» What you will do
Each line below from the one containing "b')) (byte_double 1))" through the one containing "if (c =? 44) || (c =? 47) then" should be output exactly as it stands, and no other line should appear.

» Records provided
--------------------

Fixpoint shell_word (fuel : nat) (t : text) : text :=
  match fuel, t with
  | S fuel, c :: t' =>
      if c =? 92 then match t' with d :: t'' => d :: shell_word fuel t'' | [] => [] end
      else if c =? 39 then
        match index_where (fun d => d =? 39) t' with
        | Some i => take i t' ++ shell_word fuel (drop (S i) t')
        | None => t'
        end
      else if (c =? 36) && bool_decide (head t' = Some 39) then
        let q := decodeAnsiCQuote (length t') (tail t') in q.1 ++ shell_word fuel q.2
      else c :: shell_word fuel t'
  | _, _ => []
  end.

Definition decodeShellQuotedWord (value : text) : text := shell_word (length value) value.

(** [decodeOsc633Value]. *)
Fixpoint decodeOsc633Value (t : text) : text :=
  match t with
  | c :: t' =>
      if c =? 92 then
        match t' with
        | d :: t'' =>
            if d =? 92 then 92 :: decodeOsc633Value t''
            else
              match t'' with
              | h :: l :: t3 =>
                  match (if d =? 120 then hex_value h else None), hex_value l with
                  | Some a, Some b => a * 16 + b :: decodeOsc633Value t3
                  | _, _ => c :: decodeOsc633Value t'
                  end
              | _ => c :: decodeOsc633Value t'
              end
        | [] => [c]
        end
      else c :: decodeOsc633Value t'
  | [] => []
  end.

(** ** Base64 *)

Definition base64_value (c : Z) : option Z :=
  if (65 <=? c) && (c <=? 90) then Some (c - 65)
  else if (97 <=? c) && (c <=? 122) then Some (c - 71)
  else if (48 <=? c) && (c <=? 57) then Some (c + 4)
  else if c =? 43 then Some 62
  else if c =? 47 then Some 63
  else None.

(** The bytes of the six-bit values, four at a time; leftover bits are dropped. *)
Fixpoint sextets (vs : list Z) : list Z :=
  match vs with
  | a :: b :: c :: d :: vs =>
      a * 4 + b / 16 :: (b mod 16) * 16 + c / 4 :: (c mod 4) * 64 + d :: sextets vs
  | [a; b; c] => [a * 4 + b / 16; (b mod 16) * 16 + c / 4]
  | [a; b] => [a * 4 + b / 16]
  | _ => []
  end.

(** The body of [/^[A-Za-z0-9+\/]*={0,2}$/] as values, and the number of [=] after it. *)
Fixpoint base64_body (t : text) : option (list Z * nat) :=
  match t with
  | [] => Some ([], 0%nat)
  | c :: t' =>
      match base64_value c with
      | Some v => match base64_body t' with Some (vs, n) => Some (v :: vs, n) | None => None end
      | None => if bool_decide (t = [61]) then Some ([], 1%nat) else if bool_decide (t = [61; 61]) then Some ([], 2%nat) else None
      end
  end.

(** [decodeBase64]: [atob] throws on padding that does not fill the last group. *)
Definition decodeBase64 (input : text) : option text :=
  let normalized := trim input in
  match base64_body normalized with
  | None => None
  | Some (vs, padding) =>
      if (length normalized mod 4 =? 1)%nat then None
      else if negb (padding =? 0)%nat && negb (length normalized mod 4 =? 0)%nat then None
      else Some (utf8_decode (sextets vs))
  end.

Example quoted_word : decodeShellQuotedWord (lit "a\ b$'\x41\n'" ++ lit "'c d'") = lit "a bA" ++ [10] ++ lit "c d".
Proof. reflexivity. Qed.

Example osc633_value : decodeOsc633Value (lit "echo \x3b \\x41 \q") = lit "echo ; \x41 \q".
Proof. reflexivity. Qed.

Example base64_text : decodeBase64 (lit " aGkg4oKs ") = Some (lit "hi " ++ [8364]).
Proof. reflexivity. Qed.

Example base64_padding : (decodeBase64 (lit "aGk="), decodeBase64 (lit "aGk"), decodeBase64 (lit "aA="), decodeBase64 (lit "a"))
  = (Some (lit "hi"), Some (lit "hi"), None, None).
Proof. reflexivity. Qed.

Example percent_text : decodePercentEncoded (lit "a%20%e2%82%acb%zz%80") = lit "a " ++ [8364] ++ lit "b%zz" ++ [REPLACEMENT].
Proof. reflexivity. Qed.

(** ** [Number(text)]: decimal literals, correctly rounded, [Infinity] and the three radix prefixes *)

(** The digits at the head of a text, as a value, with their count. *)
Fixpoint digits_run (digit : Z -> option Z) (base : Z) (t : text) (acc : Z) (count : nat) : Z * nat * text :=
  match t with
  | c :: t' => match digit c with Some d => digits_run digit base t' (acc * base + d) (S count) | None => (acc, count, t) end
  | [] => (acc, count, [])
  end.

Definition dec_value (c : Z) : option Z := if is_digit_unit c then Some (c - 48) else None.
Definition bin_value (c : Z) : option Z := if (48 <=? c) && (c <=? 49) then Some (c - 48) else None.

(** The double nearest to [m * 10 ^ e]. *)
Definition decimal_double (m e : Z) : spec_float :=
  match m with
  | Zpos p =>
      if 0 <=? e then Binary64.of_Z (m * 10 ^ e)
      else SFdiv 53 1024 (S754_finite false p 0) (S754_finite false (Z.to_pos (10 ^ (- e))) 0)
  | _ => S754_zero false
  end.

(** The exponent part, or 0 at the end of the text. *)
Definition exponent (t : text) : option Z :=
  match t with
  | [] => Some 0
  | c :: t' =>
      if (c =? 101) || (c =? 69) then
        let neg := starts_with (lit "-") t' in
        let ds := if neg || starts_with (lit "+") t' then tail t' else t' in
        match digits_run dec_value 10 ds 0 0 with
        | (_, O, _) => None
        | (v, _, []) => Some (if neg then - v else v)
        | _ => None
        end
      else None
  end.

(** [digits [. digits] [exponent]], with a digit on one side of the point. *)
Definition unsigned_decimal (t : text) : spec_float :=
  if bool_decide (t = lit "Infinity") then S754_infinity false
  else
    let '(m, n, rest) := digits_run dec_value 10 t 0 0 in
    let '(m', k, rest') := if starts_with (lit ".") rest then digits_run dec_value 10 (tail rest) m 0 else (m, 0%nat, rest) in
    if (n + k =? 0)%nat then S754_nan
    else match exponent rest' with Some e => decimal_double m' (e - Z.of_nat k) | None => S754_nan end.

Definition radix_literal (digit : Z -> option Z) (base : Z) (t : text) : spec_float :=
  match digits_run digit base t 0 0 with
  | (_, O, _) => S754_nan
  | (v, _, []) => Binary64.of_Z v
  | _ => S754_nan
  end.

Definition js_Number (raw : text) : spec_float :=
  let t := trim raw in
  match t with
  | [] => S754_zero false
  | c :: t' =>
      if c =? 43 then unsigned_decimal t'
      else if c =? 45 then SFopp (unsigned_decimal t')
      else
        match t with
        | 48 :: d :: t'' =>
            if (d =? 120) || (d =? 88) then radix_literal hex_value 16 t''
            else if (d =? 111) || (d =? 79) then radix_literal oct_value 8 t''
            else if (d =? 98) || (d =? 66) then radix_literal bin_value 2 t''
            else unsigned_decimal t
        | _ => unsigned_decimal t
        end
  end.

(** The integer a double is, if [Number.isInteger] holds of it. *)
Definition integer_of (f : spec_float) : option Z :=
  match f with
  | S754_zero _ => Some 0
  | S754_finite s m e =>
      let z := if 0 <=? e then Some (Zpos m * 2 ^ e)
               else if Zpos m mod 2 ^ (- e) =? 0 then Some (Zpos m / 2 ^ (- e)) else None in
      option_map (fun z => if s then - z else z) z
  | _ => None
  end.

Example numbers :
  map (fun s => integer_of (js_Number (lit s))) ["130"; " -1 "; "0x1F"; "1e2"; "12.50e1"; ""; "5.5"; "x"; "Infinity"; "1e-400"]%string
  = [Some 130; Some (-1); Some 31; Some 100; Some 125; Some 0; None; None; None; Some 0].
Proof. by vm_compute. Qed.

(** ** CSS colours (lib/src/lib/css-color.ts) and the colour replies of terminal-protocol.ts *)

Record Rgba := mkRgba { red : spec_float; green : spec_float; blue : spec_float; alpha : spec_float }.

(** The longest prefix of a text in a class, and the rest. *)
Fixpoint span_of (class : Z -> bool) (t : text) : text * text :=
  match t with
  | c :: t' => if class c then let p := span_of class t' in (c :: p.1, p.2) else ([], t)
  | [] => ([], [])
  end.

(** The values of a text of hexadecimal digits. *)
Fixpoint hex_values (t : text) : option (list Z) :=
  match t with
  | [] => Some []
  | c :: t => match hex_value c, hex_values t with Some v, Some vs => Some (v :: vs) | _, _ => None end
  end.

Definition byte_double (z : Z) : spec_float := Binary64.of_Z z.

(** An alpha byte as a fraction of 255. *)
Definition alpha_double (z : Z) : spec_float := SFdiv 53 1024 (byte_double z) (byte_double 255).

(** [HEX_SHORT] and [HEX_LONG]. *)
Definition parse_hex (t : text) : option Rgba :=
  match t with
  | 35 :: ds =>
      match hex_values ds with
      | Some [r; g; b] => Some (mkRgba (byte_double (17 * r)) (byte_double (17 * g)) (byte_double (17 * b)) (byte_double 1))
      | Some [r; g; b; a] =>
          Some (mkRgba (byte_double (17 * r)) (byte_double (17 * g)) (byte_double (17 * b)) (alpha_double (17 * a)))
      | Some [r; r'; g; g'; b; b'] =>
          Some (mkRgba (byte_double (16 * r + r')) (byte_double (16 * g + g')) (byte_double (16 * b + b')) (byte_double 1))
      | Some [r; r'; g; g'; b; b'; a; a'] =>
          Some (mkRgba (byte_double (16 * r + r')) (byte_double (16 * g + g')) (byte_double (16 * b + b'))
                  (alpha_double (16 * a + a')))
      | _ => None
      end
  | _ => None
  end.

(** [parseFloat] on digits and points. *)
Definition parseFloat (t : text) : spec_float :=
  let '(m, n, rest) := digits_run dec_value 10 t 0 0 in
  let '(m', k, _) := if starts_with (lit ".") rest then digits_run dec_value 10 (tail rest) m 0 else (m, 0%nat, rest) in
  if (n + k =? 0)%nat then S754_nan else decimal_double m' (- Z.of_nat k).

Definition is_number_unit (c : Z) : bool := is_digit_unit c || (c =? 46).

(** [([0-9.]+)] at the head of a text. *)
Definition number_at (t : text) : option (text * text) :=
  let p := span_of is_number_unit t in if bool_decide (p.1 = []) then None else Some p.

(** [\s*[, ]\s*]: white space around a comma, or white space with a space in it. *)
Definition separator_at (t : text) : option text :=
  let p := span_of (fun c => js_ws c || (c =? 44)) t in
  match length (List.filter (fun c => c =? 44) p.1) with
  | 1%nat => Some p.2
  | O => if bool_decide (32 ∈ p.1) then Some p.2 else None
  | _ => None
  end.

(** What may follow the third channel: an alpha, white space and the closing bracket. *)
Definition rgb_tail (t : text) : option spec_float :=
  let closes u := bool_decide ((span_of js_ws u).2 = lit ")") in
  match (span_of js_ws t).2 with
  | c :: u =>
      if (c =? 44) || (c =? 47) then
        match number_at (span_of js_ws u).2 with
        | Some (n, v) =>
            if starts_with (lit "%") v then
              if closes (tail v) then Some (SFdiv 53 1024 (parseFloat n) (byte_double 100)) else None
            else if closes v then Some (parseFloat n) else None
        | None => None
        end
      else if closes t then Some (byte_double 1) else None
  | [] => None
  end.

--------------------

» Task result
          Some (mkRgba (byte_double (16 * r + r')) (byte_double (16 * g + g')) (byte_double (16 * b + b')) (byte_double 1))
      | Some [r; r'; g; g'; b; b'; a; a'] =>
          Some (mkRgba (byte_double (16 * r + r')) (byte_double (16 * g + g')) (byte_double (16 * b + b'))
                  (alpha_double (16 * a + a')))
      | _ => None
      end
  | _ => None
  end.

(** [parseFloat] on digits and points. *)
Definition parseFloat (t : text) : spec_float :=
  let '(m, n, rest) := digits_run dec_value 10 t 0 0 in
  let '(m', k, _) := if starts_with (lit ".") rest then digits_run dec_value 10 (tail rest) m 0 else (m, 0%nat, rest) in
  if (n + k =? 0)%nat then S754_nan else decimal_double m' (- Z.of_nat k).

Definition is_number_unit (c : Z) : bool := is_digit_unit c || (c =? 46).

(** [([0-9.]+)] at the head of a text. *)
Definition number_at (t : text) : option (text * text) :=
  let p := span_of is_number_unit t in if bool_decide (p.1 = []) then None else Some p.

(** [\s*[, ]\s*]: white space around a comma, or white space with a space in it. *)
Definition separator_at (t : text) : option text :=
  let p := span_of (fun c => js_ws c || (c =? 44)) t in
  match length (List.filter (fun c => c =? 44) p.1) with
  | 1%nat => Some p.2
  | O => if bool_decide (32 ∈ p.1) then Some p.2 else None
  | _ => None
  end.

(** What may follow the third channel: an alpha, white space and the closing bracket. *)
Definition rgb_tail (t : text) : option spec_float :=
  let closes u := bool_decide ((span_of js_ws u).2 = lit ")") in
  match (span_of js_ws t).2 with
  | c :: u =>
      if (c =? 44) || (c =? 47) then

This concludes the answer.